Aim of the task
Which lines of the records contain the word "decodes"? Show each of them.
----
(** C3 (amended): no exception of the [Exception] hierarchy leaves
    [check_image_integrity]; an exception leaving the body of its outer
    [try] was not handled by a stage (it comes from the size query, from
    PIL outside [IOError]/[SyntaxError]/[UnidentifiedImageError], from
    OpenCV outside [cv2.error], or from indexing the shape), and if it is an
    [Exception] it becomes exactly one Critical [Unknown Error] finding
    carrying [str(e)]; if it is not an [Exception] ([KeyboardInterrupt],
    [SystemExit]) it propagates unchanged, after the calls the body made. *)
Theorem C3_unknown_error_boundary (env : Env) (p : string) :
  (forall e, outcome (check_image_integrity env p) = inl e ->
             is_Exception (exn_cls e) = false) /\
  (forall e, outcome (check_image_integrity_body env p) = inl e ->
     (getsize env p = inl e \/
      (pil_verify env p = Some e /\ pil_handled (exn_cls e) = false) \/
      (imread env p = inl e /\ cv2_handled (exn_cls e) = false) \/
      exn_cls e = IndexError) /\
     (is_Exception (exn_cls e) = true ->
      outcome (check_image_integrity env p) =
        inr [mk_result p "IntegrityLinter" "Unknown Error" "Critical"
               ("An unexpected error occurred: " ++ exn_str e)]) /\
     (is_Exception (exn_cls e) = false ->
      check_image_integrity env p = (trace (check_image_integrity_body env p), inl e))).
Proof.
  split.
  - intros e. apply cii_raise_base.
  - intros e H. split; [|split].
    + exact (body_raise_origin _ _ _ H).
    + intros Hx. exact (cii_catch _ _ _ H Hx).
    + intros Hx. exact (cii_propagate _ _ _ H Hx).
Qed.

(** ** C4 *)

(** C4: a file of non-zero size that PIL verifies and OpenCV decodes to an
    [h x w x 3] array ([h], [w] non-zero) whose three split planes are
    equal yields exactly one Warning [Grayscale as RGB] finding, after the
    three queries of stages 1-3.  Conversely a [Grayscale as RGB] finding
    is only ever returned when stages 1-3 all passed, and then alone. *)
Theorem C4_grayscale_as_rgb (env : Env) (p : string) (sz : N) (img : ndarray) (h w : nat) :
  getsize env p = inr sz -> sz <> 0%N ->
  pil_verify env p = None ->
  imread env p = inr (Some img) ->
  shape img = [h; w; 3] -> h <> 0 -> w <> 0 ->
  plane 0 img = plane 1 img -> plane 0 img = plane 2 img ->
  check_image_integrity env p =
    ([CGetSize p; CPilVerify p; CImread p],
     inr [mk_result p "IntegrityLinter" "Grayscale as RGB" "Warning"
            "Image is encoded as RGB but all pixels are grayscale (R=G=B)"])
  /\ (forall env' q l f,
        outcome (check_image_integrity env' q) = inr l -> In f l ->
        issue_type f = "Grayscale as RGB" ->
        l = [f] /\
        exists sz' img', getsize env' q = inr sz' /\ sz' <> 0%N /\
          pil_verify env' q = None /\ imread env' q = inr (Some img') /\
          zero_area img' = ([], inr false)).
Proof.
  intros Hs Hsz Hp Hi Hsh Hh Hw Hbg Hbr. split.
  - unfold_cii. rewrite Hs, Hp, Hi.
    destruct (N.eqb_spec sz 0) as [E|_]; [contradiction|]. simpl.
    assert (Hz : zero_area img = ([], inr false)).
    { unfold zero_area, py_index, ndarray_size, bind, ret. rewrite Hsh. simpl.
      destruct (Nat.eqb_spec (h * (w * 3)) 0) as [E|_]; [lia|].
      destruct (Nat.eqb_spec h 0) as [E|_]; [lia|].
      destruct (Nat.eqb_spec w 0) as [E|_]; [lia|]. reflexivity. }
    rewrite Hz. simpl.
    unfold grayscale_stage, cv2_split3, array_equal, ret. rewrite Hsh. simpl.
    rewrite <- Hbg, <- Hbr.
    destruct (list_eq_dec Z.eq_dec (plane 0 img) (plane 0 img)) as [_|E];
      [|contradiction]. reflexivity.
  - intros env' q l f. unfold_cii. case_cii env' q.
    all: intros H Hin Hty; inversion H; subst;
      repeat (destruct Hin as [Hin|Hin]; [subst; try discriminate|]); try contradiction.
    split; [reflexivity|].
    exists sz0, img0. repeat split; auto.
    apply N.eqb_neq. assumption.
Qed.

(** ** C8 *)

(** C8: a file that passes all four stages (non-zero size, PIL verifies,
    OpenCV decodes to an array of non-zero size and non-zero first two
    dimensions, and it is not a three-channel array with three equal
    planes) yields the explicit empty list. *)
Theorem C8_clean_file_empty_list (env : Env) (p : string) (sz : N) (img : ndarray) (h w : nat) :
  getsize env p = inr sz -> sz <> 0%N ->
  pil_verify env p = None ->
  imread env p = inr (Some img) ->
  ndarray_size img <> 0 ->
  nth_error (shape img) 0 = Some h -> h <> 0 ->
  nth_error (shape img) 1 = Some w -> w <> 0 ->
  ~ (length (shape img) = 3 /\ nth 2 (shape img) 0 = 3 /\
     plane 0 img = plane 1 img /\ plane 0 img = plane 2 img) ->
  check_image_integrity env p = ([CGetSize p; CPilVerify p; CImread p], inr []).
Proof.
  intros Hs Hsz Hp Hi Hn H0 Hh H1 Hw Hng.
  unfold_cii. rewrite Hs, Hp, Hi.
  destruct (N.eqb_spec sz 0) as [E|_]; [contradiction|]. simpl.
  assert (Hz : zero_area img = ([], inr false)).
  { unfold zero_area, py_index, bind, ret. rewrite H0, H1.
    destruct (Nat.eqb_spec (ndarray_size img) 0) as [E|_]; [contradiction|].
    destruct (Nat.eqb_spec h 0) as [E|_]; [contradiction|].
    destruct (Nat.eqb_spec w 0) as [E|_]; [contradiction|]. reflexivity. }
  rewrite Hz. simpl.
  unfold grayscale_stage, cv2_split3, array_equal, ret.
  destruct (Nat.eqb_spec (length (shape img)) 3) as [E3|_]; [|reflexivity].
  destruct (Nat.eqb_spec (nth 2 (shape img) 0) 3) as [E2|_]; [|reflexivity].
  simpl.
  destruct (list_eq_dec Z.eq_dec (plane 0 img) (plane 1 img)) as [Ebg|_]; [|reflexivity].
  destruct (list_eq_dec Z.eq_dec (plane 0 img) (plane 2 img)) as [Ebr|_]; [|reflexivity].
  exfalso. apply Hng. auto.
Qed.

(** ** C7 *)

(** C7: on a path that resolves to a regular file, [check] delegates to
    [check_image_integrity] when the lower-cased path ends with one of the
    six extensions, and otherwise returns exactly one Critical
    [No Images Found] finding whose message renders the extension set. *)
Theorem C7_single_file (env : Env) (p nm : string) :
  lookup env p = Some (File nm) ->
  (has_supported_ext p = true <->
   exists ext, In ext [".jpg"; ".jpeg"; ".png"; ".bmp"; ".tiff"; ".webp"] /\
               endswith (lower p) ext = true) /\
  (has_supported_ext p = true ->
   check env p =
     (CExists p :: CIsFile p :: trace (check_image_integrity env p),
      outcome (check_image_integrity env p))) /\
  (has_supported_ext p = false ->
   check env p =
     ([CExists p; CIsFile p],
      inr [mk_result p "IntegrityLinter" "No Images Found" "Critical"
             ("File extension not supported. Supported: " ++ py_set_repr (set_order env))])).
Proof.
  intros Hl. split; [|split].
  - unfold has_supported_ext. apply existsb_exists.
  - intros He. unfold check, os_path_exists, os_path_isfile, bind, emit, ret.
    rewrite Hl, He. simpl.
    destruct (check_image_integrity env p) as [t r]. reflexivity.
  - intros He. unfold check, os_path_exists, os_path_isfile, bind, emit, ret.
    rewrite Hl, He. reflexivity.
Qed.

(** ** The directory walk *)

(** Induction on directory trees, with the hypothesis on every child *)
Definition node_ind' (P : node -> Prop)
  (HF : forall nm, P (File nm))
  (HD : forall nm cs, Forall P cs -> P (Dir nm cs)) : forall n, P n :=
  fix f (n : node) : P n :=
    match n with
    | File nm => HF nm
    | Dir nm cs =>
        HD nm cs ((fix g (cs : list node) : Forall P cs :=
                     match cs with
                     | [] => Forall_nil P
                     | c :: cs' => Forall_cons c (f c) (g cs')
                     end) cs)
    end.

(** [check] on a directory: three queries, then the two loops *)
Lemma check_dir env d nm cs :
  lookup env d = Some (Dir nm cs) ->
  check env d =
    (CExists d :: CIsFile d :: CWalk d ::
       trace (scan_walk env (walk_node d (Dir nm cs)) (false, [])),
     match outcome (scan_walk env (walk_node d (Dir nm cs)) (false, [])) with
     | inl e => inl e
     | inr acc => inr (if fst acc then snd acc else [r_no_images env d])
     end).
Proof.
  intros Hl. unfold check, os_path_exists, os_path_isfile, os_walk, bind, emit, ret.
  rewrite Hl. cbn -[walk_node scan_walk].
  destruct (scan_walk env (walk_node d (Dir nm cs)) (false, [])) as [t [e|[b res]]];
    cbn -[walk_node scan_walk]; [reflexivity|].
  destruct b; cbn; rewrite app_nil_r; reflexivity.
Qed.

Lemma check_missing env p :
  lookup env p = None -> check env p = ([CExists p], inr [r_path_error p]).
Proof. intros H. unfold check, os_path_exists, bind, emit, ret. rewrite H. reflexivity. Qed.

Lemma check_file env p nm :
  lookup env p = Some (File nm) ->
  check env p =
    if has_supported_ext p
    then (CExists p :: CIsFile p :: trace (check_image_integrity env p),
          outcome (check_image_integrity env p))
    else ([CExists p; CIsFile p], inr [r_unsupported env p]).
Proof.
  intros Hl. unfold check, os_path_exists, os_path_isfile, bind, emit, ret.
  rewrite Hl. simpl. destruct (has_supported_ext p); [|reflexivity].
  destruct (check_image_integrity env p) as [t r]. reflexivity.
Qed.

Lemma scan_files_none env root files acc :
  (forall f, In f files -> eligible f = false) ->
  scan_files env root files acc = ([], inr acc).
Proof.
  revert acc. induction files as [|f fs IH]; intros acc H; simpl; [reflexivity|].
  assert (Hf : eligible f = false) by (apply H; left; reflexivity).
  unfold eligible in Hf.
  destruct (is_skipped f); simpl in Hf.
  - apply IH. intros g Hg. apply H. right. exact Hg.
  - rewrite Hf. apply IH. intros g Hg. apply H. right. exact Hg.
Qed.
----
Answer for the task
(** C4: a file of non-zero size that PIL verifies and OpenCV decodes to an
    OpenCV decodes to an array of non-zero size and non-zero first two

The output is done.